• _Supplied data_
Lemma b64_round_near p q : 0 < p -> 0 < q < 2 ^ 1000 -> near (b64_round p q) p q /\ den (b64_round p q) <= q * 2 ^ 53.
Proof.
  intros Hp [Hq Hn]. pose proof (exponent_normal p q Hp Hq Hn) as Hx. unfold b64_round, near. cbv zeta.
  assert (Hd : 2 ^ Z.max (- exponent p q) 0 <= q * 2 ^ 53).
  { unfold exponent. pose proof (Z.log2_nonneg p). pose proof (Z.log2_spec q Hq) as [Hq1 _]. pose proof (Z.log2_nonneg q).
    transitivity (2 ^ (Z.log2 q + 53)); [apply Z.pow_le_mono_r; [lia|]; case_match; lia|]. rewrite Z.pow_add_r by lia. nia. }
  set (e := exponent p q) in *. unfold num, den. simpl mant. simpl expo. assert (Hpow : forall k, 0 < 2 ^ Z.max k 0) by (intros k; apply Z.pow_pos_nonneg; lia).
  pose proof (Hpow e) as He. pose proof (Hpow (- e)) as Hme.
  pose proof (round_half_even_near (p * 2 ^ Z.max (- e) 0) (q * 2 ^ Z.max e 0) ltac:(apply Z.mul_nonneg_nonneg; lia) ltac:(apply Z.mul_pos_pos; lia)) as Hr.
  set (m := round_half_even _ _) in *. set (a := 2 ^ Z.max e 0) in *. set (b := 2 ^ Z.max (- e) 0) in *.
  split; [|done]. split; [|replace (m * a * q) with (m * (q * a)) by ring; lia].
  assert (Hqa : 0 < q * a) by (by apply Z.mul_pos_pos). assert (Hpb : 0 < p * b) by (by apply Z.mul_pos_pos). clear Hx Hd Hn.
  apply Z.mul_nonneg_nonneg; [|lia]. nia.
Qed.

(** A quotient of fewer than 1000 bits does not overflow. *)
Lemma b64_of_near p q : 0 <= p < 2 ^ 64 * q -> 0 < q < 2 ^ 1000 -> exists x, b64_of p q = Some x /\ near x p q /\ den x <= q * 2 ^ 53.
Proof.
  intros Hp Hq. unfold b64_of. destruct (Z.eqb_spec p 0) as [->|Hne].
  { eexists. split; [done|]. unfold near. change (num (mk_b64 0 0)) with 0. change (den (mk_b64 0 0)) with 1. lia. }
  destruct (b64_round_near p q ltac:(lia) Hq) as [Hx Hd]. set (x := b64_round p q) in *. cbv zeta. pose proof (den_pos x). destruct Hx as [Hx1 Hx2].
  destruct (Z.leb_spec (2 ^ 1024) (num x / den x)) as [Ho|_]; [|eexists; by split_and!].
  exfalso. assert (Hxq : num x * q <= 2 * (p * den x)) by lia. assert (Hpd : p * den x < 2 ^ 64 * q * den x) by (apply Z.mul_lt_mono_pos_r; lia).
  assert (Hlt : num x < den x * 2 ^ 65) by (apply (Z.mul_lt_mono_pos_r q); lia). apply (Z.div_lt_upper_bound _ (den x) (2 ^ 65)) in Hlt; lia.
Qed.

(** An integer of up to 53 bits is exact. *)
Lemma b64_of_int n q : 0 <= n < 2 ^ 53 -> 0 < q < 2 ^ 1000 -> exists x, b64_of (n * q) q = Some x /\ num x = n * den x.
Proof.
  intros Hn Hq. unfold b64_of. destruct (Z.eqb_spec (n * q) 0) as [Hz|Hz]; [exists (mk_b64 0 0); by replace n with 0 by nia|].
  assert (He : exponent (n * q) q <= 0).
  { unfold exponent. remember (Z.log2 (n * q) - Z.log2 q - 52) as e eqn:Hle. cbv zeta. destruct (Z.le_gt_cases e 0) as [|He]; [case_match; lia|].
    pose proof (Z.log2_spec q ltac:(lia)) as [_ Hq2]. rewrite Z.pow_succ_r in Hq2 by apply Z.log2_nonneg. pose proof (Z.log2_nonneg q).
    assert (Z.log2 (n * q) < 54 + Z.log2 q). { apply Z.log2_lt_pow2; [lia|]. rewrite Z.pow_add_r by lia. nia. }
    replace e with 1 by lia. change (Z.max (- (1)) 0) with 0. change (Z.max 1 0) with 1. destruct (Z.ltb_spec (n * q * 2 ^ 0) (2 ^ 52 * (q * 2 ^ 1))) as [Hc|Hc]; [lia|exfalso; change (2 ^ 0) with 1 in Hc; change (2 ^ 1) with 2 in Hc; nia]. }
  unfold b64_round. set (e := exponent (n * q) q) in *. cbv zeta. rewrite (Z.max_r e), Z.mul_1_r by lia. rewrite <- Z.mul_assoc, (Z.mul_comm q), Z.mul_assoc, round_half_even_exact by lia.
  unfold num, den. simpl. rewrite (Z.max_r e), Z.mul_1_r by lia. rewrite Z.div_mul by (pose proof (Z.pow_pos_nonneg 2 (Z.max (- e) 0)); lia).
  destruct (Z.leb_spec (2 ^ 1024) n); [lia|]. eexists. split; [done|]. simpl. by rewrite (Z.max_r e), Z.mul_1_r by lia.
Qed.

(** ** Durations *)

(** [std::isdigit] in the C locale. *)
Definition isdigit (c : Z) : bool := (48 <=? c) && (c <=? 57).
Definition numeric (c : Z) : bool := isdigit c || (c =? 46).

(** The longest prefix of such characters, and what follows. *)
Fixpoint span (f : Z -> bool) (s : bytes) : bytes * bytes :=
  match s with
  | [] => ([], [])
  | c :: s' => if f c then let '(a, b) := span f s' in (c :: a, b) else ([], s)
  end.

Definition digits_value (s : bytes) : Z := fold_left (fun v c => 10 * v + (c - 48)) s 0.

(** The decimal that [std::from_chars] reads from the front: digits with at
    most one point among them. *)
Definition decimal (s : bytes) : option (Z * Z) :=
  let '(whole, rest) := span isdigit s in
  let frac := match rest with 46 :: rest => fst (span isdigit rest) | _ => [] end in
  if bool_decide (whole ++ frac = []) then None else Some (digits_value (whole ++ frac), 10 ^ size frac).

(** [None]: [invalid_argument] or [result_out_of_range]. *)
Definition from_chars (s : bytes) : option b64 :=
  match decimal s with
  | None => None
  | Some (p, q) => match b64_of p q with Some x => if (mant x =? 0) && negb (p =? 0) then None else Some x | None => None end
  end.

Definition multipliers : list (bytes * Z) :=
  [(str "ns", 1); (str "nsec", 1); (str "us", 1000); ([194; 181; 115], 1000); (str "usec", 1000); (str "ms", 1000000); (str "msec", 1000000);
   (str "s", 1000000000); (str "sec", 1000000000); (str "second", 1000000000); (str "m", 60000000000); (str "min", 60000000000); (str "minute", 60000000000);
   (str "h", 3600000000000); (str "hr", 3600000000000); (str "hour", 3600000000000)].

(** [multipliers.find] *)
Definition find_unit (u : bytes) : option Z := foldr (fun e r => if bool_decide (e.1 = u) then Some e.2 else r) None multipliers.

(** [Undefined]: a double outside [int64_t] is cast to it. *)
Inductive time_result := Nanos (ns : Z) | BadNumber | BadUnit | Undefined.

Definition parse_time_str (s : bytes) : time_result :=
  let '(number, unit) := span numeric s in
  if bool_decide (number = []) then BadNumber
  else
    match from_chars number with
    | None => BadNumber
    | Some value =>
        match find_unit unit with
        | None => BadUnit
        | Some ns =>
            match b64_scale value ns with
            | None => Undefined
            | Some x => let n := num x / den x in if n <? 2 ^ 63 then Nanos n else Undefined
            end
        end
    end.
(** ** Building a request *)

(** [retarget]; [owner] is the cache of the client the request belongs to.
    A failed assertion of [rebase] is [None]. *)
Definition retarget (owner : option url_cache) (url : bytes) (q : client_request_t)
    : option (option url_cache * client_request_t * expected unit) :=
  match url with
  | [] => Some (owner, q, Unexpected (http_error BadUrl))
  | _ =>
      let fits := match url_lease_ q with Some b => size url <=? size b | None => false end in
      match (if fits then url_lease_ q else acquire (u32 (size url))) with
      | None => Some (owner, q, Unexpected (system_error ENOMEM))
      | Some block =>
          match write_at block 0 url with
          | None => None
          | Some block =>
              let owned := view_at block 0 (u32 (size url)) in
              match owner with
              | Some c =>
                  let '(c, r) := parse_cached c url in
                  match r with
                  | Unexpected e => Some (Some c, set_url (Some block) (u32 (size url)) (url_ q) q, Unexpected e)
                  | Ok u => match rebase u owned with
                            | None => None
                            | Some u => Some (Some c, set_url (Some block) (u32 (size url)) u q, Ok tt)
                            end
                  end
              | None =>
                  match Url.parse owned with
                  | Unexpected e => Some (None, set_url (Some block) (u32 (size url)) (url_ q) q, Unexpected e)
                  | Ok u => Some (None, set_url (Some block) (u32 (size url)) u q, Ok tt)
                  end
              end
          end
      end
  end.

(** [make]: [init] on a fresh request. *)
Definition make (owner : option url_cache) (m : method_t) (url : bytes) (hdr_bytes : Z)
    : option (option url_cache * expected client_request_t) :=
  let q := set_method m blank_request in
  match acquire hdr_bytes with
  | None => Some (owner, Unexpected (system_error ENOMEM))
  | Some h =>
      let q := set_hdr (reset (Some h) (hdr_ q)) (saw_ q) q in
      match retarget owner url q with
      | None => None
      | Some (owner, q, Ok _) => Some (owner, Ok q)
      | Some (owner, _, Unexpected e) => Some (owner, Unexpected e)
      end
  end.

Definition note_framing_header (f : field_t) (s : saw_t) : saw_t :=
  let '(mk_saw h cl cn te ua ac ex au) := s in
  match f with
  | Host => mk_saw true cl cn te ua ac ex au
  | ContentLength => mk_saw h true cn te ua ac ex au
  | Connection => mk_saw h cl true te ua ac ex au
  | TransferEncoding => mk_saw h cl cn true ua ac ex au
  | UserAgent => mk_saw h cl cn te true ac ex au
  | Accept => mk_saw h cl cn te ua true ex au
  | Expect => mk_saw h cl cn te ua ac true au
  | Authorization => mk_saw h cl cn te ua ac ex true
  | _ => s
  end.

(** The three overloads of [header]. *)
Definition req_header_field (f : field_t) (value : bytes) (q : client_request_t) : client_request_t :=
  set_hdr (header_field f value (hdr_ q)) (note_framing_header f (saw_ q)) q.
Definition req_header (name value : bytes) (q : client_request_t) : client_request_t :=
  set_hdr (header_name name value (hdr_ q)) (note_framing_header (field_from_name name) (saw_ q)) q.
Definition req_header_u64 (f : field_t) (value : Z) (q : client_request_t) : client_request_t :=
  set_hdr (header_u64 f value (hdr_ q)) (note_framing_header f (saw_ q)) q.

Definition drop_body (q : client_request_t) : client_request_t :=
  set_body (clear (body_out_ q)) SrcNone 0 [] q.

Definition ensure_body_buffer (n : Z) (q : client_request_t) : client_request_t * expected unit :=
  let enough := match lease_ (body_out_ q) with Some b => n <=? size b | None => false end in
  if enough then (q, Ok tt)
  else match acquire n with
       | None => (q, Unexpected (system_error ENOMEM))
       | Some b => (set_body (reset (Some b) (body_out_ q)) (source_ q) (body_len_ q) (external_ q) q, Ok tt)
       end.

Definition req_body (data : bytes) (q : client_request_t) : client_request_t :=
  if negb (bool_decide (source_ q = SrcNone)) then req_fail (http_error InvalidState) q
  else match data with
       | [] => q
       | _ =>
           match ensure_body_buffer (u32 (size data)) q with
           | (q, Unexpected e) => req_fail e q
           | (q, Ok _) =>
               let o := put data (body_out_ q) in
               let q := set_body o (source_ q) (body_len_ q) (external_ q) q in
               if failed o then req_fail (err_ o) q
               else set_body o SrcInline (size data) (external_ q) q
           end
       end.
(* ===== verification/ClientExchange.v ===== *)
(** * The exchange on a client connection

    [client_connection_t] of src/include/cornet/http/client/connection.h and
    src/src/http/client/connection.cc: writing a request, reading the response
    headers past the interim ones, taking the body whole or run by run,
    handing the response over, and the chunked upload; with the receive state
    [inbound_t] of src/src/http/client/message.cc.

    The receive buffers of the exchange in flight are the parser's store; the
    body buffer is the parser's sink while it is one.  The transport is a
    script of reads and the number of bytes it will still take, after which a
    write fails with [fault] or, without one, because the deadline fires.
    The counters and the arming of deadlines are left out. *)

From stdpp Require Import prelude list list_numbers strings.
From Stdlib Require Import ZArith Lia.
From S2P Require Import Prelude Protocol Buffer Serializer HeadLines Headers Parser Transport Url ClientRequest.
Open Scope Z_scope.

(** ** State *)

(** What [inbound_t] holds besides the buffers. *)
Record inbound_t := mk_inbound {
  nb_body : Body.body_buffer_t; nb_status : Z; nb_version : version_t; nb_content_length : Z;
  nb_keep_alive : bool; nb_chunked : bool; nb_has_content_length : bool
}.
Definition blank_inbound : inbound_t := mk_inbound Body.released 200 VUnknown 0 false false false.

(** A response that owns its buffers. *)
Record client_response_t := mk_client_response { r_node : inbound_t; r_store : option store_t }.

Record flags_t := mk_flags {
  headers_done_ : bool; body_complete_ : bool; keep_alive_ : bool; responded_ : bool;
  broken_ : bool; streaming_ : bool; chunked_upload_ : bool
}.

Record client_t (L : Type) := mk_client {
  parser_ : parser_t L; node_ : option inbound_t; head_out_ : out_buffer_t; chunk_out_ : out_buffer_t;
  body_window_ : Z; exchanges_ : Z; flags : flags_t;
  fired : bool; input : list recv_t; wire : bytes; accepts : Z; fault : option error_t
}.
Arguments mk_client {L}. Arguments parser_ {L}. Arguments node_ {L}. Arguments head_out_ {L}. Arguments chunk_out_ {L}.
Arguments body_window_ {L}. Arguments exchanges_ {L}. Arguments flags {L}. Arguments fired {L}. Arguments input {L}.
Arguments wire {L}. Arguments accepts {L}. Arguments fault {L}.

Record exchange_options_t := mk_exchange_options {
  framing : framing_options_t; max_header_bytes : Z; max_body_bytes : Z; aggregate_threshold : Z;
  head_buffer_bytes : Z; chunk_buffer_bytes : Z
}.

Section Setters.
Context {L : Type}.
Implicit Types s : client_t L.

Definition set_parser (p : parser_t L) s : client_t L :=
  mk_client p (node_ s) (head_out_ s) (chunk_out_ s) (body_window_ s) (exchanges_ s) (flags s) (fired s) (input s) (wire s) (accepts s) (fault s).
Definition set_node (n : option inbound_t) s : client_t L :=
  mk_client (parser_ s) n (head_out_ s) (chunk_out_ s) (body_window_ s) (exchanges_ s) (flags s) (fired s) (input s) (wire s) (accepts s) (fault s).
Definition set_outs (h c : out_buffer_t) s : client_t L :=
  mk_client (parser_ s) (node_ s) h c (body_window_ s) (exchanges_ s) (flags s) (fired s) (input s) (wire s) (accepts s) (fault s).
Definition set_window (w : Z) s : client_t L :=
  mk_client (parser_ s) (node_ s) (head_out_ s) (chunk_out_ s) w (exchanges_ s) (flags s) (fired s) (input s) (wire s) (accepts s) (fault s).
Definition set_exchanges (n : Z) s : client_t L :=
  mk_client (parser_ s) (node_ s) (head_out_ s) (chunk_out_ s) (body_window_ s) n (flags s) (fired s) (input s) (wire s) (accepts s) (fault s).
Definition set_flags (f : flags_t) s : client_t L :=
  mk_client (parser_ s) (node_ s) (head_out_ s) (chunk_out_ s) (body_window_ s) (exchanges_ s) f (fired s) (input s) (wire s) (accepts s) (fault s).
Definition set_input (fired : bool) (i : list recv_t) s : client_t L :=
  mk_client (parser_ s) (node_ s) (head_out_ s) (chunk_out_ s) (body_window_ s) (exchanges_ s) (flags s) fired i (wire s) (accepts s) (fault s).
Definition set_wire (fired : bool) (w : bytes) (a : Z) s : client_t L :=
  mk_client (parser_ s) (node_ s) (head_out_ s) (chunk_out_ s) (body_window_ s) (exchanges_ s) (flags s) fired (input s) w a (fault s).

Definition set_headers_done b s := let f := flags s in
  set_flags (mk_flags b (body_complete_ f) (keep_alive_ f) (responded_ f) (broken_ f) (streaming_ f) (chunked_upload_ f)) s.
Definition set_complete b s := let f := flags s in
  set_flags (mk_flags (headers_done_ f) b (keep_alive_ f) (responded_ f) (broken_ f) (streaming_ f) (chunked_upload_ f)) s.
Definition set_keep_alive b s := let f := flags s in
  set_flags (mk_flags (headers_done_ f) (body_complete_ f) b (responded_ f) (broken_ f) (streaming_ f) (chunked_upload_ f)) s.
Definition set_responded s := let f := flags s in
  set_flags (mk_flags (headers_done_ f) (body_complete_ f) (keep_alive_ f) true (broken_ f) (streaming_ f) (chunked_upload_ f)) s.
Definition set_broken s := let f := flags s in
  set_flags (mk_flags (headers_done_ f) (body_complete_ f) (keep_alive_ f) (responded_ f) true (streaming_ f) (chunked_upload_ f)) s.
Definition set_streaming b s := let f := flags s in
  set_flags (mk_flags (headers_done_ f) (body_complete_ f) (keep_alive_ f) (responded_ f) (broken_ f) b (chunked_upload_ f)) s.

(** The receive buffer and the body buffer of the exchange in flight. *)
Definition head s : option Head.head_buffer_t :=
  match node_ s, store_ (parser_ s) with Some _, Some st => Some (head_ st) | _, _ => None end.
Definition set_receive (h : Head.head_buffer_t) s : client_t L :=
  match store_ (parser_ s) with
  | Some st => set_parser (set_store (parser_ s) (Parser.set_head st h)) s
  | None => s
  end.
Definition sink s : option Body.body_buffer_t := body_sink_ (body_ (parser_ s)).
Definition with_body (b : Body.body_buffer_t) (n : inbound_t) : inbound_t :=
  mk_inbound b (nb_status n) (nb_version n) (nb_content_length n) (nb_keep_alive n) (nb_chunked n) (nb_has_content_length n).
Definition body_buffer s (n : inbound_t) : Body.body_buffer_t := default (nb_body n) (sink s).
(** The sink, and with [None] the body back in its node. *)
Definition set_body_sink (k : option Body.body_buffer_t) s : client_t L :=
  let s := match node_ s with Some n => set_node (Some (with_body (body_buffer s n) n)) s | None => s end in
  set_parser (put_sink k (parser_ s)) s.

(** The body buffer replaced where it is. *)
Definition put_body (b : Body.body_buffer_t) s : client_t L :=
  let s := match node_ s with Some n => set_node (Some (with_body b n)) s | None => s end in
  set_parser (put_sink (match sink s with Some _ => Some b | None => None end) (parser_ s)) s.

Definition reusable s : bool :=
  negb (broken_ (flags s)) && negb (fired s) && keep_alive_ (flags s) && body_complete_ (flags s).
Definition responded s : bool := responded_ (flags s).
Definition status s : Z := match node_ s with Some n => if headers_done_ (flags s) then nb_status n else 0 | None => 0 end.
End Setters.

Section Exchange.
Context {L : Type} (ops : llhttp_ops L) (acquire : Z -> option bytes) (ndebug : bool) (sizeof_inbound : Z) (opt : exchange_options_t).
Implicit Types s : client_t L.

Definition client_assert {A} (b : bool) (x : outcome A) : outcome A := if ndebug || b then x else Undefined.

(** ** Set-up and tear-down *)

Definition construct (lim : parser_limits_t) (l : L) (i : list recv_t) (accepts : Z) (fault : option error_t) : client_t L :=
  let none := mk_out None 0 no_error in
  mk_client (set_limits ops lim (Parser.make ops l Response)) None none none 0 0 (mk_flags false true false false false false false)
    false i [] accepts fault.

Definition attach s : client_t L * expected unit :=
  match acquire (head_buffer_bytes opt) with
  | None => (s, Unexpected (system_error ENOMEM))
  | Some b => (set_outs (Serializer.reset (Some b) (head_out_ s)) (chunk_out_ s) s, Ok tt)
  end.

(** [adopt], and [open] once the transport is connected. *)
Definition adopt (lim : parser_limits_t) (l : L) (i : list recv_t) (accepts : Z) (fault : option error_t) : expected (client_t L) :=
  let '(s, r) := attach (construct lim l i accepts fault) in
  match r with Ok _ => Ok (set_keep_alive true s) | Unexpected e => Unexpected e end.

• _Work request_
Copy out the data above word for word, starting at its first line and ending with the line that contains "pose proof (round_half_even_near".

• _Task output_
Lemma b64_round_near p q : 0 < p -> 0 < q < 2 ^ 1000 -> near (b64_round p q) p q /\ den (b64_round p q) <= q * 2 ^ 53.
Proof.
  intros Hp [Hq Hn]. pose proof (exponent_normal p q Hp Hq Hn) as Hx. unfold b64_round, near. cbv zeta.
  assert (Hd : 2 ^ Z.max (- exponent p q) 0 <= q * 2 ^ 53).
  { unfold exponent. pose proof (Z.log2_nonneg p). pose proof (Z.log2_spec q Hq) as [Hq1 _]. pose proof (Z.log2_nonneg q).
    transitivity (2 ^ (Z.log2 q + 53)); [apply Z.pow_le_mono_r; [lia|]; case_match; lia|]. rewrite Z.pow_add_r by lia. nia. }
  set (e := exponent p q) in *. unfold num, den. simpl mant. simpl expo. assert (Hpow : forall k, 0 < 2 ^ Z.max k 0) by (intros k; apply Z.pow_pos_nonneg; lia).
  pose proof (Hpow e) as He. pose proof (Hpow (- e)) as Hme.
  pose proof (round_half_even_near (p * 2 ^ Z.max (- e) 0) (q * 2 ^ Z.max e 0) ltac:(apply Z.mul_nonneg_nonneg; lia) ltac:(apply Z.mul_pos_pos; lia)) as Hr.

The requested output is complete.